(* ===== verification/Progress.v ===== *)
(** * No publisher waits for good

    A publisher waits when a mailbox that had room is full by the time it sends. In every execution
    of the machine of System.v the receiver of a channel is held by a connection that launches a data
    stream, by a task that has not started yet, or by the task of a data stream, and none of them
    waits while there are messages: whoever waits for a place waits for somebody who goes on. *)

From S2P Require Import Prelude Utf8 Proto Io Commands Acl Topic Token Pubsub Reference PubsubSpec.
From S2P Require Import Passwords Keys Server ServerSpec Control ControlSpec Session SessionSpec Udp.
From S2P Require Import Interleave System Receivers.

Section progress.
Context {SMO : SubMapOps} {SML : SubMapLaws} {CHO : ChannelOps} {CHL : ChannelLaws}
  {SHO : Sha256Ops} {BCO : BcryptOps} {AEO : AeadOps}.
Variable L : Limits.

#[local] Abbreviation sane := (sane L).
#[local] Abbreviation moves := (moves L).
#[local] Abbreviation tends := (tends L).

(** ** Progress *)

(** Whatever the outcome of its reads and writes, the program, alone, comes to a state with [goal]
    after finitely many steps, and does not wait before. *)
Inductive inevitably (goal : Server -> Prop) (p : prog Server unit) (s : Server) : Prop :=
| inev_now : goal s -> inevitably goal p s
| inev_step p1 s1 :
    pstep p s p1 s1 -> (forall p' s', pstep p s p' s' -> inevitably goal p' s') ->
    inevitably goal p s.

(** The mailbox takes messages again, or does not matter any more, or a task for it may start. *)
Definition relieved (st : gset nat) (ch : nat) (s : Server) : Prop :=
  ~ stuffed ch s \/ exists id t, (id, t) ∈ spawned s /\ data_task_of ch t /\ id ∉ st.

Definition started_tasks (st : gset nat) (s : Server) : Prop :=
  forall id, id ∈ st -> id ∈ (spawned s).*1.

Lemma stuffed_live ch s : stuffed ch s -> live ch s.
Proof.
  intros (q & Hq & Ho & _). unfold live, ends. rewrite lookup_fmap, Hq. simpl.
  unfold view_open in Ho. apply andb_prop in Ho as [_ Ho]. apply negb_true_iff in Ho.
  apply bool_decide_eq_false_1 in Ho. destruct (ch_receivers (ch_view q)) as [|n]; [done|]. by exists (ch_cap (ch_view q)), n.
Qed.

Lemma live_dec ch s : live ch s \/ ~ live ch s.
Proof.
  unfold live. destruct (ends (hub s) !! ch) as [[cap [|n]]|]; [right|left; by eauto|right];
    intros (? & ? & ?); simplify_eq.
Qed.

Lemma moves_started acq own s own' s' st :
  moves acq own s own' s' -> started_tasks st s -> started_tasks st s'.
Proof.
  intros Hm Hst id Hid. apply Hst in Hid. apply list_elem_of_fmap in Hid as ([id' t] & -> & Hin).
  apply list_elem_of_fmap. exists (id', t). split; [done|by apply (mv_spawned _ _ _ _ _ _ Hm)].
Qed.

(** After a critical section of the holder, the mailbox is relieved or still held. *)
Lemma moves_holder acq own s own' s' st ch :
  moves acq own s own' s' -> started_tasks st s -> ch ∈ own -> relieved st ch s' \/ ch ∈ own'.
Proof.
  intros Hm Hst Hin. destruct (live_dec ch s') as [Hl|Hl].
  - destruct (mv_cover _ _ _ _ _ _ Hm ch Hl) as [|[(id & t & H1 & H2 & H3)|[_ Hn]]]; [by right| |done].
    left. right. exists id, t. split_and!; [done..|]. by intros Hid%Hst.
  - left. left. by intros Hs%stuffed_live.
Qed.

Lemma pstep_tends {A} acq own n (p p' : prog Server A) s s' Q :
  tends acq own n p Q -> sane s -> pstep p s p' s' ->
  exists own' n', moves acq own s own' s' /\ tends acq own' n' p' Q /\
    (n' = n \/ n' = pred n /\ forall ch, ch ∈ own -> ~ stuffed ch s').
Proof.
  intros Hp Hs Hstep%pstep_inv. pose proof (moves_refl L acq own s Hs) as Hr.
  destruct p as [a|k|l t k|b t k|t k|X f k|X f k|]; simpl in Hp; [done| | | | | | |done].
  - destruct Hstep as [-> [m ->]]. exists own, n. auto.
  - destruct Hstep as [-> [r ->]]. exists own, n. auto.
  - destruct Hstep as [-> [r ->]]. exists own, n. auto.
  - destruct Hstep as [-> ->]. exists own, n. auto.
  - destruct Hstep as [-> ->]. destruct (Hp s Hs) as (own' & Hm & Hk). exists own', n. auto.
  - destruct Hstep as (x & E & ->). specialize (Hp s Hs). rewrite E in Hp.
    destruct Hp as (own' & Hm & Hn & Hk). eexists own', _. split; [exact Hm|]. split; [exact Hk|].
    destruct own; [by left|by right].
Qed.

(** The holder of a receiver does not wait, unless its mailbox is relieved. *)
Lemma holder_blocked {A} acq own n (p : prog Server A) s st ch Q :
  (0 < get_data_queue_size L)%N -> tends acq own n p Q -> sane s -> ch ∈ own ->
  blocked p s = true -> relieved st ch s.
Proof.
  intros HL Hp Hs Hin Hb. destruct p as [| | | | | |X f k|]; try done. simpl in Hp, Hb.
  specialize (Hp s Hs). destruct (f s) as [[x s']|]; [done|].
  destruct own as [|c own]; [by apply elem_of_nil in Hin|]. destruct Hp as (_ & ch1 & q & E & Hq & Hl).
  rewrite E in Hin. apply list_elem_of_singleton in Hin as ->. left. intros (q1 & Hq1 & _ & Hf).
  assert (q1 = q) as -> by congruence. unfold view_full in Hf. rewrite Hl in Hf.
  destruct (sn_ends _ _ Hs ch1 (ch_cap (ch_view q)) (ch_receivers (ch_view q))) as (Hcap & _);
    [by unfold ends; rewrite lookup_fmap, Hq|].
  apply N.leb_le in Hf. unfold len in Hf. simpl in Hf. specialize (Hcap HL). lia.
Qed.

(** One step of the holder, which has rounds left. *)
Lemma holder_step acq own n (p p' : prog Server unit) s s' st ch :
  tends acq own (S n) p spent -> sane s -> started_tasks st s -> ch ∈ own -> pstep p s p' s' ->
  relieved st ch s' \/
  exists own', tends acq own' (S n) p' spent /\ sane s' /\ started_tasks st s' /\ ch ∈ own'.
Proof.
  intros Hp Hs Hst Hin H'.
  destruct (pstep_tends _ _ _ _ _ _ _ _ Hp Hs H') as (own' & n' & Hm & Hp' & [->|[_ Hn]]);
    [|left; left; by apply Hn].
  destruct (moves_holder _ _ _ _ _ st ch Hm Hst Hin) as [Hr|Hin']; [by left|]. right.
  exists own'. split; [done|]. split; [apply Hm|]. split; [by eapply moves_started|done].
Qed.

Lemma holder_relieves acq own n (p : prog Server unit) s st ch :
  (0 < get_data_queue_size L)%N -> tends acq own (S n) p spent -> sane s ->
  started_tasks st s -> ch ∈ own -> inevitably (relieved st ch) p s.
Proof.
  intros HL. revert own s.
  assert (forall p own s, tends acq own (S n) p spent -> sane s -> started_tasks st s -> ch ∈ own ->
    (forall own' p' s', pstep p s p' s' -> tends acq own' (S n) p' spent -> sane s' ->
       started_tasks st s' -> ch ∈ own' -> inevitably (relieved st ch) p' s') ->
    inevitably (relieved st ch) p s) as Hgo.
  { clear p. intros p own s Hp Hs Hst Hin IH. destruct (blocked p s) eqn:Eb.
    { apply inev_now. by eapply holder_blocked. }
    destruct (pstep_exists p s Eb) as [[a ->]|[->|(p1 & s1 & H1)]].
    { simpl in Hp. destruct Hp as [->|]; [by apply elem_of_nil in Hin|done]. }
    { simpl in Hp. subst. by apply elem_of_nil in Hin. }
    apply (inev_step _ _ _ p1 s1 H1). intros p' s' H'.
    destruct (holder_step _ _ _ _ _ _ _ _ _ Hp Hs Hst Hin H') as [Hr|(own' & ? & ? & ? & ?)];
      [by apply inev_now|by eapply IH]. }
  induction p as [a|k IH|l t k IH|b t k IH|t k IH|X f k IH|X f k IH|]; intros own s Hp Hs Hst Hin;
    (eapply Hgo; [exact Hp|exact Hs|exact Hst|exact Hin|]); intros own' p' s' Hstep%pstep_inv ????.
  - done.
  - destruct Hstep as [-> [m ->]]. eauto.
  - destruct Hstep as [-> [r ->]]. eauto.
  - destruct Hstep as [-> [r ->]]. eauto.
  - destruct Hstep as [-> ->]. eauto.
  - destruct Hstep as [-> ->]. eauto.
  - destruct Hstep as (x & E & ->). eauto.
  - done.
Qed.

(** ** The machine *)

Section machine.
Variable acceptor : option (prog Server (result unit bytes)).
Hypothesis acceptor_untouched : forall accept, acceptor = Some accept -> untouched accept.

(** What a thread may do with the receivers [own], for at least [b] more rounds: that of a task has
    the receiver of its task. *)
Definition tended (b : nat) (s : Server) (t : Thread) (own : list nat) : Prop :=
  (exists n, tends (handle t = None) own n (code t) spent /\ b <= n) /\
  forall id, handle t = Some id -> exists task, (id, task) ∈ spawned s /\
    forall ch, ch ∈ own -> data_task_of ch task.

(** Every receiver is held by a thread, or by a task that has not started. *)
Record accounted (b : nat) (c : Machine) (owns : list (list nat)) : Prop := {
  ac_sane : sane (server c);
  ac_threads : Forall2 (tended b (server c)) (threads c) owns;
  ac_cover ch : live ch (server c) ->
    (exists i own, owns !! i = Some own /\ ch ∈ own) \/
    (exists id t, (id, t) ∈ spawned (server c) /\ data_task_of ch t /\ id ∉ started c);
  ac_started : started_tasks (started c) (server c);
}.

Lemma tended_spawned b s s' t own :
  (forall x, x ∈ spawned s -> x ∈ spawned s') -> tended b s t own -> tended b s' t own.
Proof.
  intros Hs [H1 H2]. split; [done|]. intros id Hid. destruct (H2 id Hid) as (task & H3 & H4). eauto.
Qed.

Lemma threads_spawned b s s' ts owns :
  (forall x, x ∈ spawned s -> x ∈ spawned s') ->
  Forall2 (tended b s) ts owns -> Forall2 (tended b s') ts owns.
Proof. intros Hs H. eapply Forall2_impl; [exact H|]. intros t own. by apply tended_spawned. Qed.

Lemma accounted_weaken b b' c owns : b' <= b -> accounted b c owns -> accounted b' c owns.
Proof.
  intros Hb [Hs Ht Hc Hst]. split; [done| |done..]. eapply Forall2_impl; [exact Ht|].
  intros t own [(n & Hn & Hle) Hid]. split; [|done]. exists n. split; [done|lia].
Qed.

(** A step of a thread, which may be a round of its loop. *)
Lemma accounted_thread b ts st s s' i h p p' owns :
  accounted b (mkMachine ts st s) owns -> ts !! i = Some (mkThread h p) -> pstep p s p' s' ->
  exists owns', accounted (pred b) (mkMachine (<[i := mkThread h p']> ts) st s') owns'.
Proof.
  intros Hacc Hi Hstep. pose proof (accounted_weaken b (pred b) _ _ ltac:(lia) Hacc) as Hacc'.
  destruct Hacc as [Hs Ht Hc Hst]. apply ac_threads in Hacc'. simpl in *.
  destruct (Forall2_lookup_l _ _ _ _ _ Ht Hi) as (own & Hown & [(n & Hp & Hle) Hid]). simpl in Hp, Hid.
  destruct (pstep_tends _ _ _ _ _ _ _ _ Hp Hs Hstep) as (own' & n' & Hm & Hp' & Hn').
  exists (<[i := own']> owns). split; simpl.
  - apply Hm.
  - apply Forall2_insert; [by eapply threads_spawned; [apply Hm|]|]. split.
    { exists n'. split; [done|]. destruct Hn' as [->|[-> _]]; lia. } simpl.
    intros id ->. destruct (Hid id eq_refl) as (task & H1 & H2). exists task.
    split; [by apply Hm|]. intros ch Hch. apply H2.
    destruct (mv_own _ _ _ _ _ _ Hm) as [|Hsub]; [done|by apply Hsub].
  - intros ch Hl. apply lookup_lt_Some in Hown as Hlt.
    destruct (mv_cover _ _ _ _ _ _ Hm ch Hl) as [Hin|[(id & t & H1 & H2 & H3)|[Hl0 Hn]]].
    + left. exists i, own'. by rewrite list_lookup_insert_eq.
    + right. exists id, t. split_and!; [done..|]. by intros Hin%Hst.
    + destruct (Hc ch Hl0) as [(j & o & Hj & Hin)|(id & t & H1 & H2 & H3)].
      * left. exists j, o. split; [|done]. rewrite list_lookup_insert_ne; [done|]. intros ->.
        congruence.
      * right. exists id, t. split_and!; [by apply Hm|done..].
  - by eapply moves_started.
Qed.

(** A change that concerns no receiver. *)
Lemma accounted_bland b ts st s s' owns :
  accounted b (mkMachine ts st s) owns -> bland s s' -> accounted b (mkMachine ts st s') owns.
Proof.
  intros [Hs Ht Hc Hst] Hb. simpl in *. pose proof (moves_bland L True [] _ _ Hs Hb) as Hm.
  split; simpl; [by eapply bland_sane| | |by eapply moves_started].
  - eapply threads_spawned; [apply Hm|done].
  - intros ch Hl. rewrite (bl_spawned _ _ Hb). by eapply Hc, bland_live.
Qed.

┄┄┄┄┄┄┄┄┄┄

* _ACTION ITEM_
Within the material above, extract exactly the lines that start at the line containing "(** After a" and stop after the line containing "left. right. exists", and only those.

* _TASK SOLUTION_
(** After a critical section of the holder, the mailbox is relieved or still held. *)
Lemma moves_holder acq own s own' s' st ch :
  moves acq own s own' s' -> started_tasks st s -> ch ∈ own -> relieved st ch s' \/ ch ∈ own'.
Proof.
  intros Hm Hst Hin. destruct (live_dec ch s') as [Hl|Hl].
  - destruct (mv_cover _ _ _ _ _ _ Hm ch Hl) as [|[(id & t & H1 & H2 & H3)|[_ Hn]]]; [by right| |done].
    left. right. exists id, t. split_and!; [done..|]. by intros Hid%Hst.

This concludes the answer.